A Vision-Inertial Fusion Based Approach for Dynamic Grasping and Motion Planning of a Table Tennis Ball Collection Robot

This paper presents a novel vision-inertial fusion methodology to significantly enhance the dynamic grasping and motion planning performance of an autonomous table tennis ball collection robot. Operating in highly dynamic and unstructured environments necessitates robust spatial perception and rapid, accurate trajectory prediction. To address this challenge, our system deeply integrates data from stereo cameras and Inertial Measurement Units (IMUs) within a tightly-coupled Visual-Inertial Simultaneous Localization and Mapping (VI-SLAM) framework. This integration ensures robust egomotion estimation and consistent environmental mapping, even during rapid agent movements. For precise ball state estimation under varying spin and bounce conditions, we employ an extended Kalman filter, which effectively fuses kinematic predictions with visual observations. Furthermore, a dedicated Convolutional Neural Network (CNN) is leveraged to perform real-time grasp quality prediction directly from visual input, enabling the system to select optimal pre-grasp poses.
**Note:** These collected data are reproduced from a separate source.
Lemma parse_tagged_name n s :
  Sample_zip.parse (Sample_zip.tagged "n" n +:+ s)
  = match Sample_zip.parse s with
    | Some (n', c, l) => Some (n +:+ n', c, l)
    | None => None
    end.
Proof.
  induction n as [|x n IH].
  - rewrite append_nil_l. by destruct (Sample_zip.parse s) as [[[? ?] ?]|].
  - cbn [Sample_zip.tagged]. rewrite !append_cons. cbn [Sample_zip.parse].
    rewrite IH.
    destruct (Sample_zip.parse s) as [[[? ?] ?]|]; [|done]. by rewrite append_cons.
Qed.

Lemma parse_tagged_content c s :
  Sample_zip.parse (Sample_zip.tagged "c" c +:+ s)
  = match Sample_zip.parse s with
    | Some (n, c', l) => Some (n, c +:+ c', l)
    | None => None
    end.
Proof.
  induction c as [|x c IH].
  - rewrite append_nil_l. by destruct (Sample_zip.parse s) as [[[? ?] ?]|].
  - cbn [Sample_zip.tagged]. rewrite !append_cons. cbn [Sample_zip.parse].
    rewrite IH.
    destruct (Sample_zip.parse s) as [[[? ?] ?]|]; [|done]. by rewrite append_cons.
Qed.

Lemma parse_zip_bytes written :
  Sample_zip.parse (Sample_zip.zip_bytes written)
  = Some (EmptyString, EmptyString, prod_map id Stored <$> written).
Proof.
  unfold Sample_zip.zip_bytes. induction written as [|[n c] l IH]; [done|].
  rewrite fmap_cons, join_cons. cbn [fst snd].
  rewrite append_cons. cbn [Sample_zip.parse].
  rewrite append_assoc, parse_tagged_name, parse_tagged_content, IH.
  by rewrite !append_nil_r.
Qed.

(** The stand-in reads back what it writes. *)
Lemma sample_zip_reads_back : reads_back Sample_zip.lib.
Proof.
  intros written _. unfold Sample_zip.lib. cbn [unzip zip_bytes].
  unfold Sample_zip.unzip. by rewrite parse_zip_bytes.
Qed.

End sample_zip_facts.

(** ** The archive properties on sample data *)

Section archive_samples.

Lemma sample_source_files n c :
  is_cfg_file (folder Sample_zip.source) n c → n = "pacman.zip.cfg".
Proof.
  intros [_ Hn]. unfold folder, Sample_zip.source, Sample.plain_world in Hn.
  cbn [disk_world files] in Hn.
  by apply lookup_singleton_Some in Hn as [<- _].
Qed.



Lemma sample_archive_at :
  archive_at Sample_zip.lib Sample_zip.backed_up Sample_zip.archive_path
  = Some (Zip [("pacman.zip.cfg", Stored Sample_zip.cfg_text)]).
Proof. reflexivity. Qed.

Lemma sample_plain_members :
  plain_members [("pacman.zip.cfg", Stored Sample_zip.cfg_text)].
Proof.
  intros f Hf. change (cfg_members _) with ["pacman.zip.cfg"] in Hf.
  apply list_elem_of_singleton in Hf as ->. exact I.
Qed.

Lemma sample_apart :
  apart Sample_zip.archive_path
        [("pacman.zip.cfg", Stored Sample_zip.cfg_text)].
Proof.
  intros f Hf. change (cfg_members _) with ["pacman.zip.cfg"] in Hf.
  apply list_elem_of_singleton in Hf as ->. discriminate.
Qed.

Lemma sample_intact :
  intact [("pacman.zip.cfg", Stored Sample_zip.cfg_text)].
Proof.
  intros f Hf. change (cfg_members _) with ["pacman.zip.cfg"] in Hf.
  apply list_elem_of_singleton in Hf as ->. by eexists.
Qed.

Lemma sample_can_restore overwrite :
  can_restore Sample_zip.lib Sample_zip.backed_up Sample_zip.archive_path
              overwrite.
Proof.
  intros members Hm. rewrite sample_archive_at in Hm. injection Hm as <-.
  split; [apply sample_plain_members|]. intros _. apply sample_apart.
Qed.

Lemma restore_configs_errors_witness :
  let lib := Sample_zip.lib in
  let mgr := Sample_zip.mgr in
  let backup_path := Sample_zip.archive_path in
  let d := Sample_zip.backed_up in
  ∃ r d',
    restore_configs lib mgr backup_path true d = Some (r, d')
    ∧ (is_Some r.2 → r.1 = (0, 0))
    ∧ (r.2 = None →
       is_Some (output_folder mgr) ∧ folder_present d = true
       ∧ ∃ members f, archive_at lib d backup_path = Some (Zip members)
                      ∧ f ∈ members.*1 ∧ endswith ".cfg" f = true)
    ∧ (output_folder mgr = None ∨ folder_present d = false
       ∨ (∀ members, archive_at lib d backup_path = Some (Zip members) →
                     cfg_members members = []) →
       is_Some r.2 ∧ folder d' = folder d)
    ∧ folder_present d' = folder_present d ∧ elsewhere d' = elsewhere d
    ∧ ∀ p, (∀ members, archive_at lib d backup_path = Some (Zip members) →
                       p ∉ cfg_members members) →
           folder d' !! p = folder d !! p.
Proof.
  intros lib mgr backup_path d.
  exact (restore_configs_errors lib mgr backup_path true d
           (sample_can_restore true)).
Defined.

Lemma restore_configs_keeps_existing_witness :
  ∃ r d',
    restore_configs Sample_zip.lib Sample_zip.mgr Sample_zip.archive_path
                    false Sample_zip.backed_up
    = Some (r, d')
    ∧ folder Sample_zip.backed_up ⊆ folder d'.
Proof.
  exact (restore_configs_keeps_existing Sample_zip.lib Sample_zip.mgr
           Sample_zip.archive_path Sample_zip.backed_up
           (sample_can_restore false)).
Defined.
Comprehensive experimental validations demonstrate the efficacy of our approach, showing a 39% improvement in localization accuracy compared to vision-only systems and a significant increase in successful ball collection rates. The proposed architecture provides a comprehensive and reliable solution for autonomous robotic systems that require dynamic interaction with fast-moving objects in complex settings.